十九

「原田クン、私は君をまだよくは知らないんだ。だから好きになるも嫌いになるもないだろう?なにしろ此処に来て私はまだ日が浅い。私が君を好きになるか否かは君が、君のことを渡しに教えてくれるかどうかにかかっているのかもしれないよ?」

千里は笑って告げた。
原田はそういえば、と想い直す。名前以外、自分の好みさえも伝えていない。

「なら、千草、俺のこと知って行ってくれるか?」
「いやとは言わないよ」

近づいた原田を見て千里は笑う。
その無防備な姿に原田は顔を近づけ触れるばかりの口づけをした。
千里は目を大きく見開き、まじまじとそれこそ穴があきそうなほど原田を見つめた。

「そんな顔すんなよ。今日はここまでだ。これ以上は、きっと俺は抑えが利かなくなるからな」
「…む、そうか」

唇を抑え千里はしばし呆然とする。
そんな姿さえ何処かかわいらしく見えてしまい原田は再び口づけたい衝動をこらえた。

「そういや…千草は、土方さんが好きなのか?」
「……は?」
「土方さん、やけに千草を気にかけてるからな」
「……それ、永倉クンにも言われた。

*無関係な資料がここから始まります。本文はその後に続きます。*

(** * Admin article controller: create / update / delete orchestration

    A shallow embedding of [AdminArticleController] (src/articledto.ts) and
    of the JavaScript built-ins its bodies rely on ([JSON.parse],
    [String.prototype.split], [trim], [Array.prototype.flat], truthiness).

    - JavaScript strings are sequences of UTF-16 code units: [list N].
    - A thrown value is an [Error] of some class with a message, or a value
      that is not an [Error] at all.
    - The injected collaborators (use cases, tag repository, file uploader,
      file service) are not part of the controller: an [Env] answers every
      call, as a function of the calls made so far, with a result or a
      thrown value.  A controller method is a function from the history to
      its outcome and the events it emitted. *)

From Stdlib Require Import List ZArith NArith String Ascii Bool Lia.
From stdpp Require Import base decidable countable gmap.
Import ListNotations.
Open Scope list_scope.
Set Warnings "-register-all".

(** ** Strings *)

Abbreviation jstring := (list N).

(** The code units of an ASCII literal. *)
Definition str (s : string) : jstring :=
  List.map N_of_ascii (list_ascii_of_string s).

Arguments str : simpl never.

Definition jstring_eqb (a b : jstring) : bool :=
  bool_decide (a = b).

(** ECMAScript WhiteSpace and LineTerminator code units: what [trim] strips. *)
Definition is_js_whitespace (c : N) : bool :=
  (N.eqb c 9 || N.eqb c 10 || N.eqb c 11 || N.eqb c 12 || N.eqb c 13 ||
   N.eqb c 32 || N.eqb c 160 || N.eqb c 5760 ||
   (N.leb 8192 c && N.leb c 8202) ||
   N.eqb c 8232 || N.eqb c 8233 || N.eqb c 8239 || N.eqb c 8287 ||
   N.eqb c 12288 || N.eqb c 65279)%bool.

Fixpoint trim_start (s : jstring) : jstring :=
  match s with
  | [] => []
  | c :: r => if is_js_whitespace c then trim_start r else s
  end.

(** [String.prototype.trim]. *)
Definition trim (s : jstring) : jstring :=
  rev (trim_start (rev (trim_start s))).

Definition comma : N := 44.

(** [split_from cur s]: the pieces of [s] between commas, where [cur] is
    the (reversed) piece being read. *)
Fixpoint split_from (cur : jstring) (s : jstring) : list jstring :=
  match s with
  | [] => [rev cur]
  | c :: r =>
      if N.eqb c comma then rev cur :: split_from [] r
      else split_from (c :: cur) r
  end.

(** [s.split(",")]: never empty, [[""]] for the empty string. *)
Definition split_comma (s : jstring) : list jstring := split_from [] s.

(** [ids.join(",")]. *)
Fixpoint join_comma (l : list jstring) : jstring :=
  match l with
  | [] => []
  | [x] => x
  | x :: r => x ++ comma :: join_comma r
  end.

Fixpoint is_prefix (p s : jstring) : bool :=
  match p, s with
  | [], _ => true
  | _ :: _, [] => false
  | a :: p', b :: s' => N.eqb a b && is_prefix p' s'
  end.

(** [s.includes(p)]. *)
Fixpoint jincludes (s p : jstring) : bool :=
  is_prefix p s ||
  match s with
  | [] => false
  | _ :: r => jincludes r p
  end.

(** ** JavaScript values *)

(** A JSON numeric literal [(-1)^neg * mant * 10^exp]; the Number it
    denotes is the double nearest to that rational. *)
Record JSNumber := {
  num_neg : bool;
  num_mant : N;
  num_exp : Z
}.

Inductive JSValue :=
| JUndefined
| JNull
| JBool (b : bool)
| JNumber (n : JSNumber)
| JString (s : jstring)
| JArray (items : list JSValue)
| JObject (members : list (jstring * JSValue)).

(** The literal denotes [+0] or [-0]: its mantissa is zero, or it is so
    small that it rounds to zero (at most half the least subnormal,
    [2^-1075]; the tie goes to the even mantissa, zero). *)
Definition number_is_zero (n : JSNumber) : bool :=
  N.eqb (num_mant n) 0 ||
  (Z.ltb (num_exp n) 0 &&
   Z.leb (Z.of_N (num_mant n) * 2 ^ 1075) (10 ^ (- num_exp n))).

(** ToBoolean. *)
Definition truthy (v : JSValue) : bool :=
  match v with
  | JUndefined | JNull => false
  | JBool b => b
  | JNumber n => negb (number_is_zero n)
  | JString s => match s with [] => false | _ => true end
  | JArray _ | JObject _ => true
  end.

(** Own property of an object built by [JSON.parse]: the last member with
    that key wins. *)
Fixpoint own_property (ms : list (jstring * JSValue)) (k : jstring) : JSValue :=
  match ms with
  | [] => JUndefined
  | (k', v) :: r =>
      match own_property r k with
      | JUndefined => if jstring_eqb k' k then v else JUndefined
      | later => later
      end
  end.

(** [Array.prototype.flat()] (depth 1). *)
Fixpoint flat (l : list JSValue) : list JSValue :=
  match l with
  | [] => []
  | JArray inner :: r => inner ++ flat r
  | v :: r => v :: flat r
  end.

(** [item !== null && item !== undefined]. *)
Definition not_nullish (v : JSValue) : bool :=
  match v with
  | JUndefined | JNull => false
  | _ => true
  end.

(** [v === s] for a string [s]: strict equality never converts. *)
Definition strict_eq_string (v : JSValue) (s : jstring) : bool :=
  match v with
  | JString t => jstring_eqb t s
  | _ => false
  end.

(** [l.includes(s)] for a string [s] (SameValueZero). *)
Definition includes_string (l : list JSValue) (s : jstring) : bool :=
  existsb (fun v => strict_eq_string v s) l.

(** ** [JSON.parse] *)

Module JSON.

Inductive Token :=
| TLBracket | TRBracket | TLBrace | TRBrace | TComma | TColon
| TString (s : jstring)
| TNumber (n : JSNumber)
| TTrue | TFalse | TNull.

彼も私を男を見ているから、衆道だな、とかニカっとして言われ…あぁ、腹立ってきた」

ぽつりとつぶやき、大きなため息をつく。
土方が千里を気にかけるのは、千里の養父からの頼みがあるから。
互いに恋情があるわけではない。
千里も土方もたがいを利用しあっているのだ。

「違うよ、原田クン。私は土方クンが好きじゃない。嫌いでもないけどね。土方クンはいずれ大切な女を泣かせるようなまねをしそうだ。生真面目で、馬鹿で、まっすぐな男だからね」
「…総司は?」
「彼?結構恐ろしいこと言うよね。殺しちゃいましょうよに始まり、殺すよに終わる。でも近藤サンに向けるまっすぐな親愛の気持ちは嘘がないんだろうなぁ」
「平助」
「藤堂クンか。最年少の幹部ながらよくやってるよ。ただ、まだ精神面が未熟で世渡りの術がなってない」
「齊藤」
「彼ねぇ。読めないんだよ。土方クンを信頼しきってるし、武士の心というか精神も感じられる。きっと彼は恩に報いるためならば命も捨てられそうだ…」
「すげぇな…」

千里が話す様子を間近で見つめながら原田は感心していた。
この短期間で千里はずいぶんと新選組の隊士たちを観察している。

「新八も平助も、齊藤や土方さんみたいな真面目一筋じゃないけど、やる時はやるもんだぜ」

原田の話しに千里は様々なところで笑った。
その姿はいつもの飄々とした千里ではなく、年相応の、原田から見れば魅力的な女性に映ったのであった。